Prompt: The stretch from the line with "(** The cursor" through the line with "awaited p with" in the records below: write it out exactly, and nothing else.

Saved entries

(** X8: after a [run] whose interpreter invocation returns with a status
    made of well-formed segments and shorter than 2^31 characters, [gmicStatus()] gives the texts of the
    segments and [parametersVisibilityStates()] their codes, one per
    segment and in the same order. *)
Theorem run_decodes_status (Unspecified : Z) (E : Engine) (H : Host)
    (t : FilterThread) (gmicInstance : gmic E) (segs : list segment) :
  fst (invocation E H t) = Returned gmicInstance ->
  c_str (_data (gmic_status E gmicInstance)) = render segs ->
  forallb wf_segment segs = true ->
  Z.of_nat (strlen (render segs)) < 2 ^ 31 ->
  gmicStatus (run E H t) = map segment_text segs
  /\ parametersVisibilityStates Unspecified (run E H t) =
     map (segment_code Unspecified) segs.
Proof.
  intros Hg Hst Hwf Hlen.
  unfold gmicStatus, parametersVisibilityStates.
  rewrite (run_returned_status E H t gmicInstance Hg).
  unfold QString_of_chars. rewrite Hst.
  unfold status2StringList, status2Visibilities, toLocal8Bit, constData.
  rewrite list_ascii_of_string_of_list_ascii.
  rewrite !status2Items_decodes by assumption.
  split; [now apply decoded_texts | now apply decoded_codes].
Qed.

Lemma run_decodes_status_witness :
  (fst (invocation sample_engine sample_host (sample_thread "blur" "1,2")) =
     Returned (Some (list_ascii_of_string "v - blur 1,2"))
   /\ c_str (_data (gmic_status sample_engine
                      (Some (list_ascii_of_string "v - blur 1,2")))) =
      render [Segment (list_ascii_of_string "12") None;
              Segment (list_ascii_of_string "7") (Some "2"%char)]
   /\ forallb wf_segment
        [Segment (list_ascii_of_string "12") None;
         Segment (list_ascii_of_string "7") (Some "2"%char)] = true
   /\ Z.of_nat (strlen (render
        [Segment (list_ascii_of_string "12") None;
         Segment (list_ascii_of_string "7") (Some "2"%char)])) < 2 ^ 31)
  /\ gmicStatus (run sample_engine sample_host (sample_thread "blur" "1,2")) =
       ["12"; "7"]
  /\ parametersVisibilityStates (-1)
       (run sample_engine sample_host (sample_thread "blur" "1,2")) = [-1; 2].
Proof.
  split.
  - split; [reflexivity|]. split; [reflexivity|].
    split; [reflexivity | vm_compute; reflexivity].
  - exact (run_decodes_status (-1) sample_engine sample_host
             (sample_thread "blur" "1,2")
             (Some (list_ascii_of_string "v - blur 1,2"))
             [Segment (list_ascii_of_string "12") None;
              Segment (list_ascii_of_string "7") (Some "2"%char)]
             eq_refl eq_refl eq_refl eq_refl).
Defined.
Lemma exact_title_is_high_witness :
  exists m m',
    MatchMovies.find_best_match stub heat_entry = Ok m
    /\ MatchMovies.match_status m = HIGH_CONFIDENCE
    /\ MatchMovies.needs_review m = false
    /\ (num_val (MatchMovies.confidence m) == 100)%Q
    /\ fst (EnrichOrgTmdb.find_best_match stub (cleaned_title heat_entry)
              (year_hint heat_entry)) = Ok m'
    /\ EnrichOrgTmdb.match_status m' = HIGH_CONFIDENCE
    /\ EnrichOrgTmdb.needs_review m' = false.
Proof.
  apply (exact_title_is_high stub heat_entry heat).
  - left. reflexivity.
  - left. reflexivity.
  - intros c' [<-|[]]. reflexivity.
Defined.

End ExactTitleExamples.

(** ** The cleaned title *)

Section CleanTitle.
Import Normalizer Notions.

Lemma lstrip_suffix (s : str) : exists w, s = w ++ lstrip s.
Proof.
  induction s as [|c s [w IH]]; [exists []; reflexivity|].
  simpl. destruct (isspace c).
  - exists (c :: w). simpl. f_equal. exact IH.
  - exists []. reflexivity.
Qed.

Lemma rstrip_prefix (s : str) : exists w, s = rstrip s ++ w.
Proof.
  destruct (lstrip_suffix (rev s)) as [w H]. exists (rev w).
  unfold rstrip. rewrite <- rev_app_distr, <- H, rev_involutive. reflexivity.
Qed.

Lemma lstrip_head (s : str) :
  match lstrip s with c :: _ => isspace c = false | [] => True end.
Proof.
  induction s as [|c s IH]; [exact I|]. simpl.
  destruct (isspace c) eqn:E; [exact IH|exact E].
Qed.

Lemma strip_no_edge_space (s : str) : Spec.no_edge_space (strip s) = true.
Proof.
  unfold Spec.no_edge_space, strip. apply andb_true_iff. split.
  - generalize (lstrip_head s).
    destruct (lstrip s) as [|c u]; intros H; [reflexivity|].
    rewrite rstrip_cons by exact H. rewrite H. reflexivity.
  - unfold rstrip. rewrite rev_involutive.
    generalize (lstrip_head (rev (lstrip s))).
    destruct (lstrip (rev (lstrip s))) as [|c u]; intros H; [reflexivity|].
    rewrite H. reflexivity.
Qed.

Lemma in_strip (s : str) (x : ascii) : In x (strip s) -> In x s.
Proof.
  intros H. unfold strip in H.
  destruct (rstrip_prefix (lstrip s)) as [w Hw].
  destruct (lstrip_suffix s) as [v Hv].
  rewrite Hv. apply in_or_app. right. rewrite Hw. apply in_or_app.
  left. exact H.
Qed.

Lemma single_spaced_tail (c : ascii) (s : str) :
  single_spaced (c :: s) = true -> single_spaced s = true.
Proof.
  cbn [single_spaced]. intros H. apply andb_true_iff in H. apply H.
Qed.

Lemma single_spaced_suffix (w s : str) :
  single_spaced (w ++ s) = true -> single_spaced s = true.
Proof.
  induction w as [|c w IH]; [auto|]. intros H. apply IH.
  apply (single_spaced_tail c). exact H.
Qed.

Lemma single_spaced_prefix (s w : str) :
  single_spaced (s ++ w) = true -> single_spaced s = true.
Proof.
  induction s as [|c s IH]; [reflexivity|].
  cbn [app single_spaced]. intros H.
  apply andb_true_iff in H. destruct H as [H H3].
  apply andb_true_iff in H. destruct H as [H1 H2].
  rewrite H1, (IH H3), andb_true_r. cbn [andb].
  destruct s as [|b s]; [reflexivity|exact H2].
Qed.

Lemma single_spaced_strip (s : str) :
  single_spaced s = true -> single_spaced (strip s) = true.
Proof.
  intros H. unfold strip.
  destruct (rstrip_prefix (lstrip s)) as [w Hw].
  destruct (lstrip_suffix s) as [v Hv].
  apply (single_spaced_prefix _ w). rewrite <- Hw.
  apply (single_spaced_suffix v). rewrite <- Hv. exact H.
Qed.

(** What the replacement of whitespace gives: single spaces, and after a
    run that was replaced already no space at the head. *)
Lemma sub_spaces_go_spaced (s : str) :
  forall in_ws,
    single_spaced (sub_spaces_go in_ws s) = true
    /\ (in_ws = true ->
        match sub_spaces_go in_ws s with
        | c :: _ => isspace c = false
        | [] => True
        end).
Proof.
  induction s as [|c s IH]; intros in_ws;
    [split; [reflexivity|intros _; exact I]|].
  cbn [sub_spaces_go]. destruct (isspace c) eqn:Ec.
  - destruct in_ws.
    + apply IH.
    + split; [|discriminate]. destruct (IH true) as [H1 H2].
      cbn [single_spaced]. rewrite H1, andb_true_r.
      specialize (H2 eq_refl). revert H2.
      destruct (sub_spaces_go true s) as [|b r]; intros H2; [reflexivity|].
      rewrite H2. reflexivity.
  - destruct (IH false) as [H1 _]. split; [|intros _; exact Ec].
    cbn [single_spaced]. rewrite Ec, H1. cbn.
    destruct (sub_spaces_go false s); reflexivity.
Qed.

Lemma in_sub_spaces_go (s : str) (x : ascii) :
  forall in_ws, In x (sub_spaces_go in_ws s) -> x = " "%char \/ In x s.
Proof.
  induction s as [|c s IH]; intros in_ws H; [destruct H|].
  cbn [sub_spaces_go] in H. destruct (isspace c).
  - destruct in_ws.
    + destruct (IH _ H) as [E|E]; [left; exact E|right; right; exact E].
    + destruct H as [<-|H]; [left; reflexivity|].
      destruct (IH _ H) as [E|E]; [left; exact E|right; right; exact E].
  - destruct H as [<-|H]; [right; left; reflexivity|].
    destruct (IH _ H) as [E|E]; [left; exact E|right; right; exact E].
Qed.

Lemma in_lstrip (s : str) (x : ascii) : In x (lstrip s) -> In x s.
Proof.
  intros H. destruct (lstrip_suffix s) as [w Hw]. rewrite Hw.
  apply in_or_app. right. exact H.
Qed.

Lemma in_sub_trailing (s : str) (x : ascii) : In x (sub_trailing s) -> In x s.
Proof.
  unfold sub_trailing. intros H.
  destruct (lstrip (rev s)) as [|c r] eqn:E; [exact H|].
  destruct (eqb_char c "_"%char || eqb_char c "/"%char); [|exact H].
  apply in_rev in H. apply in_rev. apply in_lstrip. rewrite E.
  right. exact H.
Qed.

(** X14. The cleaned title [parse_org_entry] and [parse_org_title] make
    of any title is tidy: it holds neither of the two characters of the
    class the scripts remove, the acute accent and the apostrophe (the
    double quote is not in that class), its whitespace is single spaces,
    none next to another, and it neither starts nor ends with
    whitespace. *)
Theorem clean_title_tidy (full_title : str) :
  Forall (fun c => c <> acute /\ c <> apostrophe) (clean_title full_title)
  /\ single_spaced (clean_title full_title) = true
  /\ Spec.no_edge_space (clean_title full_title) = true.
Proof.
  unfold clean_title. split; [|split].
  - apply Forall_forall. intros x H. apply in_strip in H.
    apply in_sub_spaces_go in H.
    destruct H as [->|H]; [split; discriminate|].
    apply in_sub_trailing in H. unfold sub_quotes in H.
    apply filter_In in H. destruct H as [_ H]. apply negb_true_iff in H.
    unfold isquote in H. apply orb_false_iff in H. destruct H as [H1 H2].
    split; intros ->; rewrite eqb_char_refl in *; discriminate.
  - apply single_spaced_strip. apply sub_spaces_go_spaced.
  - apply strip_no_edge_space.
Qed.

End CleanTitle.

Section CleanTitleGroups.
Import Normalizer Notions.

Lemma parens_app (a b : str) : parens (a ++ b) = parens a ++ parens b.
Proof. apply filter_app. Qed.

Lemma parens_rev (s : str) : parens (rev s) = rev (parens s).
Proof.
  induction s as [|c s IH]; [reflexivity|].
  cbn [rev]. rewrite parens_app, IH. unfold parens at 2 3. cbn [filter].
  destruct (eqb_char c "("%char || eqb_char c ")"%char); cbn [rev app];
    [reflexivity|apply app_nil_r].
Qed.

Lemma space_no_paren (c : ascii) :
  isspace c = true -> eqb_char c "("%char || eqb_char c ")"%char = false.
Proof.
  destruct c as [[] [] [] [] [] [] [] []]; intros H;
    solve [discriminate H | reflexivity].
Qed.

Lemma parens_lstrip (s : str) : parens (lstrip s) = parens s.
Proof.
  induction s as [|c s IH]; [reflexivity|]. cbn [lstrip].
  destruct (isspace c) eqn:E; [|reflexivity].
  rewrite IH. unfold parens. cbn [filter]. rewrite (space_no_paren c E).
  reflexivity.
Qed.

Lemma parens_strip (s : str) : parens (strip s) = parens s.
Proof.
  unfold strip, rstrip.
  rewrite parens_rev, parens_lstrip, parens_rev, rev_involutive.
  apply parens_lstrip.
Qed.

...

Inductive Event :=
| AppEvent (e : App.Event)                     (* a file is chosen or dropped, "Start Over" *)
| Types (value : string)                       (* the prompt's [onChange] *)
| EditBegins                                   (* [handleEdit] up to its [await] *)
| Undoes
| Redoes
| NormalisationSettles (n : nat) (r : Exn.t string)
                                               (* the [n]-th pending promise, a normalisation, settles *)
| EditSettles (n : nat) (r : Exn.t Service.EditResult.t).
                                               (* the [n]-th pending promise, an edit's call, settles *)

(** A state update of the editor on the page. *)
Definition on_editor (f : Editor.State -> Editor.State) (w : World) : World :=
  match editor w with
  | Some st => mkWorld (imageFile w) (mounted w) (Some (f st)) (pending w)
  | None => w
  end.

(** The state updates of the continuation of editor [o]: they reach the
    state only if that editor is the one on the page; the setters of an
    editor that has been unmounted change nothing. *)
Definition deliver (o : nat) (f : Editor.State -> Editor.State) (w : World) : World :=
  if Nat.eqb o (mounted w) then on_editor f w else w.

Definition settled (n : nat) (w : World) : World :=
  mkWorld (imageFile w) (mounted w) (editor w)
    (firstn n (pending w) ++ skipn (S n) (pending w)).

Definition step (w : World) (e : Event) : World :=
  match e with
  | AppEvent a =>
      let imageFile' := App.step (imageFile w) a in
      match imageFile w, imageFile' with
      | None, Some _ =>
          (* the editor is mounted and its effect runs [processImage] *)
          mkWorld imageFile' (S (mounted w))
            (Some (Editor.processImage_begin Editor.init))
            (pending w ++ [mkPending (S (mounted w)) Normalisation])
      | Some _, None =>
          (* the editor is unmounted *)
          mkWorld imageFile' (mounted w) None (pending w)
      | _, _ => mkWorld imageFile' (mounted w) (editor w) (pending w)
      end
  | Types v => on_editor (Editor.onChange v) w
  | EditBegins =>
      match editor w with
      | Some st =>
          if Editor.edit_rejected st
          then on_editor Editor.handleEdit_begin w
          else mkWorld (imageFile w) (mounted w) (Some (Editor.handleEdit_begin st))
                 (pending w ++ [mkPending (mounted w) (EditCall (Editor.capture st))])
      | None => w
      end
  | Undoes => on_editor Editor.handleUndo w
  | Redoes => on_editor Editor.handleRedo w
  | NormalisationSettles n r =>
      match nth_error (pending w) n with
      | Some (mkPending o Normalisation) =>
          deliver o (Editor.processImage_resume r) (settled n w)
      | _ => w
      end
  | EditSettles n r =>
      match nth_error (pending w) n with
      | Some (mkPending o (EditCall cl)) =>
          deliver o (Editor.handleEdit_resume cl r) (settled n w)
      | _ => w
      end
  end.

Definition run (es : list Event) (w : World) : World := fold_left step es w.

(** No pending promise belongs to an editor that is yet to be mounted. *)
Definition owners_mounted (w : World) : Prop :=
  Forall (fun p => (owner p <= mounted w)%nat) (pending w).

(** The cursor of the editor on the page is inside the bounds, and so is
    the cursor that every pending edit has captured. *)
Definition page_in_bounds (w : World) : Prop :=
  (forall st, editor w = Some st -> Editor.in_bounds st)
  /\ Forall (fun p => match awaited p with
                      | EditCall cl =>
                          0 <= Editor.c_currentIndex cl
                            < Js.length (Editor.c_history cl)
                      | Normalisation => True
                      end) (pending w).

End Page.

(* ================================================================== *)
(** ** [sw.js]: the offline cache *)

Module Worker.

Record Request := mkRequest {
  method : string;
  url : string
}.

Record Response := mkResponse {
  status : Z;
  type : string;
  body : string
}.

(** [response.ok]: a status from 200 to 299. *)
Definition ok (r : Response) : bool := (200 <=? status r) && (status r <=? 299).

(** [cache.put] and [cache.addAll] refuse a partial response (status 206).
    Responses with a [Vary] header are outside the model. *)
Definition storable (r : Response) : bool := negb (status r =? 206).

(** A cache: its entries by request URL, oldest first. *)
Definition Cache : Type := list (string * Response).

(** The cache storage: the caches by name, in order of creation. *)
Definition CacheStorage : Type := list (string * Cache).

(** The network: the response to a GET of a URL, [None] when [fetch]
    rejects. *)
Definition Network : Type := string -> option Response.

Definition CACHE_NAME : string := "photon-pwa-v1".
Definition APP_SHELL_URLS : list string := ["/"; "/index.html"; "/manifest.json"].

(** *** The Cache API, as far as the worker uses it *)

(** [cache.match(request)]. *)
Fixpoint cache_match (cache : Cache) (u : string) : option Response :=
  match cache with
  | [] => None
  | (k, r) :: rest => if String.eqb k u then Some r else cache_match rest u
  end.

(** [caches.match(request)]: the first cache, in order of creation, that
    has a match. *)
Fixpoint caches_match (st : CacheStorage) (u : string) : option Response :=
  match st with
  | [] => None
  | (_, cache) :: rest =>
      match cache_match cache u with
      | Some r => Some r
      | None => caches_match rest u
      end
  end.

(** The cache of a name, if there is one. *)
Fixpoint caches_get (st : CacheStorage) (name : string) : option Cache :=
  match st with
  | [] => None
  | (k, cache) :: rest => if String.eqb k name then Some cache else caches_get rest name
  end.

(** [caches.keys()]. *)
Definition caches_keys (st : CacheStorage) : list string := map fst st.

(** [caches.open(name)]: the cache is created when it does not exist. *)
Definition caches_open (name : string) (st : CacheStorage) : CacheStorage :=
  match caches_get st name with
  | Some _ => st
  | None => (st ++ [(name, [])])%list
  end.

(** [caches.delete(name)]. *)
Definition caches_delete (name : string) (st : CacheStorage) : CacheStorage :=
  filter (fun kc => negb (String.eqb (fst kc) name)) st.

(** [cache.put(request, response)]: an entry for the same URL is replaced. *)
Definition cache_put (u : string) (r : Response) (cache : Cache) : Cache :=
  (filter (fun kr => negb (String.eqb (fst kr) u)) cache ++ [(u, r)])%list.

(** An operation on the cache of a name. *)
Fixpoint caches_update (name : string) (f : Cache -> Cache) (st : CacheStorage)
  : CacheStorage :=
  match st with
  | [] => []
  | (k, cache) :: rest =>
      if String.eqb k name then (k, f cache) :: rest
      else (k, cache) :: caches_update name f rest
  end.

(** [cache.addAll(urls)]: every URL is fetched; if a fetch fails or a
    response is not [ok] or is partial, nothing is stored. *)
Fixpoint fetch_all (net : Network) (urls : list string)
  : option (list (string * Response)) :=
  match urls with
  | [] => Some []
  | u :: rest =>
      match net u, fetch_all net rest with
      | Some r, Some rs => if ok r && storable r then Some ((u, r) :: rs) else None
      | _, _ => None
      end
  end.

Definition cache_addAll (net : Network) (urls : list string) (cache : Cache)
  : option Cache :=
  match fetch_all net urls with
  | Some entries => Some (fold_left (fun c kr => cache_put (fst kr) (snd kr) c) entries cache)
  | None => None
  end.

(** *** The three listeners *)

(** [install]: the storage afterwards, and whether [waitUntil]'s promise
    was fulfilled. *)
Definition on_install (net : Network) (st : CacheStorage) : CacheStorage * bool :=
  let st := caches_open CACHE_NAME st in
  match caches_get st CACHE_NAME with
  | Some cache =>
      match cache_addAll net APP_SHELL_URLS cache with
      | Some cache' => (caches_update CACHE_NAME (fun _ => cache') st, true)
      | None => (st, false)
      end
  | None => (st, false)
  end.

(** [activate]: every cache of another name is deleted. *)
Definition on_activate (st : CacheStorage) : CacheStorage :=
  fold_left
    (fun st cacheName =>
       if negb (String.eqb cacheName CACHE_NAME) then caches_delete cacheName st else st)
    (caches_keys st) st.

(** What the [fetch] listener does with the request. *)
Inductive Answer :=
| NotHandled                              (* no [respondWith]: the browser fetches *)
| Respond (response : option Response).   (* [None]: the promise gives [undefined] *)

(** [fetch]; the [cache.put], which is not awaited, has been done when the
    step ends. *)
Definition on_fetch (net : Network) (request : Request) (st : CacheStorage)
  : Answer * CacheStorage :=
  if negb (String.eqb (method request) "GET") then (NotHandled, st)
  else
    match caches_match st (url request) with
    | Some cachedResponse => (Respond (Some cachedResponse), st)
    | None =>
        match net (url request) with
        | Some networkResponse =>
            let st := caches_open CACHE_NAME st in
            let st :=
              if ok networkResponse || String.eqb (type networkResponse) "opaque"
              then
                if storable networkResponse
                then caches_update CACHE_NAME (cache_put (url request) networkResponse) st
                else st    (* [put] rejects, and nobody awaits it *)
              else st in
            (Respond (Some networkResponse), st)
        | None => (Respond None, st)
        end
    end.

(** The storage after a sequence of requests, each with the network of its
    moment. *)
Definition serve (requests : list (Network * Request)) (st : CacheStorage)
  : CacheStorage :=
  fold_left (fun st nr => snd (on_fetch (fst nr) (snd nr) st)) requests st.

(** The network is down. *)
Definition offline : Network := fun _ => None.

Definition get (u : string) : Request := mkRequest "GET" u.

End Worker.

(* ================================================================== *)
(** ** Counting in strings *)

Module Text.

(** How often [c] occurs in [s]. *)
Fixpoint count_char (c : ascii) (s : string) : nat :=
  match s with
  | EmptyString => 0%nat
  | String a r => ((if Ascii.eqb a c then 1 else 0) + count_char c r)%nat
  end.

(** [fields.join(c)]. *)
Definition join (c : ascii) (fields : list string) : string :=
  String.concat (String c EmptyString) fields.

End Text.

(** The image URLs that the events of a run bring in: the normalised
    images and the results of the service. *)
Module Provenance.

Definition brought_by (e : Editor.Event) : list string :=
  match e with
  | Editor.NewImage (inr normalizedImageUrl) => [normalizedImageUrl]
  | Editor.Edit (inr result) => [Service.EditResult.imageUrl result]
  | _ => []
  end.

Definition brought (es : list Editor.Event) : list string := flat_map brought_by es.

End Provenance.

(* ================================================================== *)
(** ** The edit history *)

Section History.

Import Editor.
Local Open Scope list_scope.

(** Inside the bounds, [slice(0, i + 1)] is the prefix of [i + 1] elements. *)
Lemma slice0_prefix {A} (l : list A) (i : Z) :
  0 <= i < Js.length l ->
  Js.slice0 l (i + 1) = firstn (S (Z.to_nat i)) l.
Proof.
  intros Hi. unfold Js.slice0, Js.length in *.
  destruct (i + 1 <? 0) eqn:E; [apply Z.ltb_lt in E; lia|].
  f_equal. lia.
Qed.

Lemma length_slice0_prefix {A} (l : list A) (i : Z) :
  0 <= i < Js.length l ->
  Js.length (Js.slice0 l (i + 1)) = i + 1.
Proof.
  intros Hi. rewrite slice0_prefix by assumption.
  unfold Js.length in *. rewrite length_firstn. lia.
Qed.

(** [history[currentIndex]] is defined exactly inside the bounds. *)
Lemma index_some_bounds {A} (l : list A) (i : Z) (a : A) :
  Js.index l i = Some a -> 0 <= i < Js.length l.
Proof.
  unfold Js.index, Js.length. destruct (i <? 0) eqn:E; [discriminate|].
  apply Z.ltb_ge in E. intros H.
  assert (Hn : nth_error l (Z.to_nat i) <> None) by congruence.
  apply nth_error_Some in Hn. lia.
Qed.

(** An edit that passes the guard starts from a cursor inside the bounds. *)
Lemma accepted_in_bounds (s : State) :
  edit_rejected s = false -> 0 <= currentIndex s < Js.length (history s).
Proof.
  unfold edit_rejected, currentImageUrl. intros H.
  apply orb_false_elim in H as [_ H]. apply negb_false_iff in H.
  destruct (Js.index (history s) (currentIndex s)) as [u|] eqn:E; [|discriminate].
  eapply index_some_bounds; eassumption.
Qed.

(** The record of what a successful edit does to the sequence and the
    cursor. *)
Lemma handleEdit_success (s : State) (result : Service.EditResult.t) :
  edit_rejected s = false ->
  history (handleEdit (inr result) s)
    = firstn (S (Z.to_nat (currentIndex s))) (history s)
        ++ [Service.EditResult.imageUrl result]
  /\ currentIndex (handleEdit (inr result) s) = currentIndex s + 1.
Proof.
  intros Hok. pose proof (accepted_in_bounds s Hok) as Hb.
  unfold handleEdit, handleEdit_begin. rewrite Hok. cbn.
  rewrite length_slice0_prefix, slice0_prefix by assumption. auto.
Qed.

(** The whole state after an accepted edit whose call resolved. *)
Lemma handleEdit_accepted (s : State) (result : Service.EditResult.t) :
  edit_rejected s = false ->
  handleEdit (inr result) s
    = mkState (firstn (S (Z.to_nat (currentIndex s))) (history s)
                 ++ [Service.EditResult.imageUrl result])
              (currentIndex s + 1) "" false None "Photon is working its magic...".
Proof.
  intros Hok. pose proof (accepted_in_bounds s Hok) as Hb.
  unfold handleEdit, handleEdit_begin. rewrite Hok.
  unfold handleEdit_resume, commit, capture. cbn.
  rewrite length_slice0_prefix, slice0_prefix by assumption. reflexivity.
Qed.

Final answer:
(** The cursor of the editor on the page is inside the bounds, and so is
    the cursor that every pending edit has captured. *)
Definition page_in_bounds (w : World) : Prop :=
  (forall st, editor w = Some st -> Editor.in_bounds st)
  /\ Forall (fun p => match awaited p with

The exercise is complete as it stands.